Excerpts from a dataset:
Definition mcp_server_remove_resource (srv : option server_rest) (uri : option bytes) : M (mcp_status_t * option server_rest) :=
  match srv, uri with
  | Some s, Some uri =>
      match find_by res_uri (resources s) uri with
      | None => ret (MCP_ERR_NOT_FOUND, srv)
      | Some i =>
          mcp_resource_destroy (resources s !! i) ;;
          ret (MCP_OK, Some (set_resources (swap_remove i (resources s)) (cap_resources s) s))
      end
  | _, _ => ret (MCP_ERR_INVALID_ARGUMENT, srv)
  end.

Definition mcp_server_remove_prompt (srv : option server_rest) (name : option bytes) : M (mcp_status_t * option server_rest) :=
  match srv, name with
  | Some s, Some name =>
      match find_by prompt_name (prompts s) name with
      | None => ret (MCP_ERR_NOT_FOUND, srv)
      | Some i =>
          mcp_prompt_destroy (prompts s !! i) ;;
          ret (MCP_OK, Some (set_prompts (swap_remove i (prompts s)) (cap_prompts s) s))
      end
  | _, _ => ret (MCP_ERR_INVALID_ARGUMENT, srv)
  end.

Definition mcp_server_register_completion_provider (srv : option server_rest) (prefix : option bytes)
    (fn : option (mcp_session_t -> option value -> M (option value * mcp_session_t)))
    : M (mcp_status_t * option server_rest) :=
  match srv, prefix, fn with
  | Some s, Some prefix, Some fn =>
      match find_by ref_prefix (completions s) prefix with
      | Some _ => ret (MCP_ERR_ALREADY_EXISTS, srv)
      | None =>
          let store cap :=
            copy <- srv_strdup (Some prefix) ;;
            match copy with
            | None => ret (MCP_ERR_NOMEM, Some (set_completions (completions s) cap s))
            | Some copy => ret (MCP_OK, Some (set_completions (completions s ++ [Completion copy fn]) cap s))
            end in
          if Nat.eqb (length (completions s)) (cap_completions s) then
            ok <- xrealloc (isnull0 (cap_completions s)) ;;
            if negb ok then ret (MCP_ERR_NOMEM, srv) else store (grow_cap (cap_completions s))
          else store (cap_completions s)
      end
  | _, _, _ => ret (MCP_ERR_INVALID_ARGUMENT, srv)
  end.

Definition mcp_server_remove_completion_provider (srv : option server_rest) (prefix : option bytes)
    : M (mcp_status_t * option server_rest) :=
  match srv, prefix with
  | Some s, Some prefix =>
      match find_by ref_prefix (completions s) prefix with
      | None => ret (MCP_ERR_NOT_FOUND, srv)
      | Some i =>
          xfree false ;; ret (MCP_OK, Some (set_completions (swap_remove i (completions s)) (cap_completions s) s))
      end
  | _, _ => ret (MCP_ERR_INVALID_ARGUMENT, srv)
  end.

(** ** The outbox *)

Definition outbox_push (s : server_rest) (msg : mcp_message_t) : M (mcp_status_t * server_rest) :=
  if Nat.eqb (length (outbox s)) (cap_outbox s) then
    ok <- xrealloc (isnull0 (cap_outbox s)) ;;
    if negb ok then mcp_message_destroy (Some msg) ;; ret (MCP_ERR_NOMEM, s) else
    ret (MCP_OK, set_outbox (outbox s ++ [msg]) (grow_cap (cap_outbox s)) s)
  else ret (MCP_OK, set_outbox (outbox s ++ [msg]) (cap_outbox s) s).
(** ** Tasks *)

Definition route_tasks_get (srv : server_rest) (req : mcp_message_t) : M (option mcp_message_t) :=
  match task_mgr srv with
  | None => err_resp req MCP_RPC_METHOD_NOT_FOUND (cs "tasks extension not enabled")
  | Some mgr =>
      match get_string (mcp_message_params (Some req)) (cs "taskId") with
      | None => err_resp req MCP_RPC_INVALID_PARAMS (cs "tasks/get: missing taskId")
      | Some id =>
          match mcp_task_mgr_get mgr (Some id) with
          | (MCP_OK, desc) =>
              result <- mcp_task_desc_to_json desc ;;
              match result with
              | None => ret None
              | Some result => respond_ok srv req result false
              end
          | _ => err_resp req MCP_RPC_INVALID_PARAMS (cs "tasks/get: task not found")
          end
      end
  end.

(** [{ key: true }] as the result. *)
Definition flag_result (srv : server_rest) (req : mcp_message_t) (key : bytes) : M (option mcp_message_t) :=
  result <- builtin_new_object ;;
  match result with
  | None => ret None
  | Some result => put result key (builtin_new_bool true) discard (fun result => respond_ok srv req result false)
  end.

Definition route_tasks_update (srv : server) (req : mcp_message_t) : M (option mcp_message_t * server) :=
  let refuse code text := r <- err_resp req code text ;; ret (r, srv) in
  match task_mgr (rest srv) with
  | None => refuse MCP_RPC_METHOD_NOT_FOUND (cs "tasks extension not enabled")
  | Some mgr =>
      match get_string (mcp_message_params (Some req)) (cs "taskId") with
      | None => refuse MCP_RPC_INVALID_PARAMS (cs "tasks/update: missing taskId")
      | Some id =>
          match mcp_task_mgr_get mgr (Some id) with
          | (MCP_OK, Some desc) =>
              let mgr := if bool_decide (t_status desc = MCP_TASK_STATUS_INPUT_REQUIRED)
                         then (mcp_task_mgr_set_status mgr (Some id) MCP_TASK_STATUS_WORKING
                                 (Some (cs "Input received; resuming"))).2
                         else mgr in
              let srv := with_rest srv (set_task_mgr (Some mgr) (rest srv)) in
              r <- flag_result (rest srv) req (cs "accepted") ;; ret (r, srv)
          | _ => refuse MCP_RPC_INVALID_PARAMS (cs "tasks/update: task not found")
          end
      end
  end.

The task: Each line above should be reproduced exactly, with nothing omitted.

Answer for the task:
Definition mcp_server_remove_resource (srv : option server_rest) (uri : option bytes) : M (mcp_status_t * option server_rest) :=
  match srv, uri with
  | Some s, Some uri =>
      match find_by res_uri (resources s) uri with
      | None => ret (MCP_ERR_NOT_FOUND, srv)
      | Some i =>
          mcp_resource_destroy (resources s !! i) ;;
          ret (MCP_OK, Some (set_resources (swap_remove i (resources s)) (cap_resources s) s))
      end
  | _, _ => ret (MCP_ERR_INVALID_ARGUMENT, srv)
  end.

Definition mcp_server_remove_prompt (srv : option server_rest) (name : option bytes) : M (mcp_status_t * option server_rest) :=
  match srv, name with
  | Some s, Some name =>
      match find_by prompt_name (prompts s) name with
      | None => ret (MCP_ERR_NOT_FOUND, srv)
      | Some i =>
          mcp_prompt_destroy (prompts s !! i) ;;
          ret (MCP_OK, Some (set_prompts (swap_remove i (prompts s)) (cap_prompts s) s))
      end
  | _, _ => ret (MCP_ERR_INVALID_ARGUMENT, srv)
  end.

Definition mcp_server_register_completion_provider (srv : option server_rest) (prefix : option bytes)
    (fn : option (mcp_session_t -> option value -> M (option value * mcp_session_t)))
    : M (mcp_status_t * option server_rest) :=
  match srv, prefix, fn with
  | Some s, Some prefix, Some fn =>
      match find_by ref_prefix (completions s) prefix with
      | Some _ => ret (MCP_ERR_ALREADY_EXISTS, srv)
      | None =>
          let store cap :=
            copy <- srv_strdup (Some prefix) ;;
            match copy with
            | None => ret (MCP_ERR_NOMEM, Some (set_completions (completions s) cap s))
            | Some copy => ret (MCP_OK, Some (set_completions (completions s ++ [Completion copy fn]) cap s))
            end in
          if Nat.eqb (length (completions s)) (cap_completions s) then
            ok <- xrealloc (isnull0 (cap_completions s)) ;;
            if negb ok then ret (MCP_ERR_NOMEM, srv) else store (grow_cap (cap_completions s))
          else store (cap_completions s)
      end
  | _, _, _ => ret (MCP_ERR_INVALID_ARGUMENT, srv)
  end.

Definition mcp_server_remove_completion_provider (srv : option server_rest) (prefix : option bytes)
    : M (mcp_status_t * option server_rest) :=
  match srv, prefix with
  | Some s, Some prefix =>
      match find_by ref_prefix (completions s) prefix with
      | None => ret (MCP_ERR_NOT_FOUND, srv)
      | Some i =>
          xfree false ;; ret (MCP_OK, Some (set_completions (swap_remove i (completions s)) (cap_completions s) s))
      end
  | _, _ => ret (MCP_ERR_INVALID_ARGUMENT, srv)
  end.

(** ** The outbox *)

Definition outbox_push (s : server_rest) (msg : mcp_message_t) : M (mcp_status_t * server_rest) :=
  if Nat.eqb (length (outbox s)) (cap_outbox s) then
    ok <- xrealloc (isnull0 (cap_outbox s)) ;;
    if negb ok then mcp_message_destroy (Some msg) ;; ret (MCP_ERR_NOMEM, s) else
    ret (MCP_OK, set_outbox (outbox s ++ [msg]) (grow_cap (cap_outbox s)) s)
  else ret (MCP_OK, set_outbox (outbox s ++ [msg]) (cap_outbox s) s).
(** ** Tasks *)

Definition route_tasks_get (srv : server_rest) (req : mcp_message_t) : M (option mcp_message_t) :=
  match task_mgr srv with
  | None => err_resp req MCP_RPC_METHOD_NOT_FOUND (cs "tasks extension not enabled")
  | Some mgr =>
      match get_string (mcp_message_params (Some req)) (cs "taskId") with
      | None => err_resp req MCP_RPC_INVALID_PARAMS (cs "tasks/get: missing taskId")
      | Some id =>
          match mcp_task_mgr_get mgr (Some id) with
          | (MCP_OK, desc) =>
              result <- mcp_task_desc_to_json desc ;;
              match result with
              | None => ret None
              | Some result => respond_ok srv req result false
              end
          | _ => err_resp req MCP_RPC_INVALID_PARAMS (cs "tasks/get: task not found")
          end
      end
  end.

(** [{ key: true }] as the result. *)
Definition flag_result (srv : server_rest) (req : mcp_message_t) (key : bytes) : M (option mcp_message_t) :=
  result <- builtin_new_object ;;
  match result with
  | None => ret None
  | Some result => put result key (builtin_new_bool true) discard (fun result => respond_ok srv req result false)
  end.

Definition route_tasks_update (srv : server) (req : mcp_message_t) : M (option mcp_message_t * server) :=
  let refuse code text := r <- err_resp req code text ;; ret (r, srv) in
  match task_mgr (rest srv) with
  | None => refuse MCP_RPC_METHOD_NOT_FOUND (cs "tasks extension not enabled")
  | Some mgr =>
      match get_string (mcp_message_params (Some req)) (cs "taskId") with
      | None => refuse MCP_RPC_INVALID_PARAMS (cs "tasks/update: missing taskId")
      | Some id =>
          match mcp_task_mgr_get mgr (Some id) with
          | (MCP_OK, Some desc) =>
              let mgr := if bool_decide (t_status desc = MCP_TASK_STATUS_INPUT_REQUIRED)
                         then (mcp_task_mgr_set_status mgr (Some id) MCP_TASK_STATUS_WORKING
                                 (Some (cs "Input received; resuming"))).2
                         else mgr in
              let srv := with_rest srv (set_task_mgr (Some mgr) (rest srv)) in
              r <- flag_result (rest srv) req (cs "accepted") ;; ret (r, srv)
          | _ => refuse MCP_RPC_INVALID_PARAMS (cs "tasks/update: task not found")
          end
      end
  end.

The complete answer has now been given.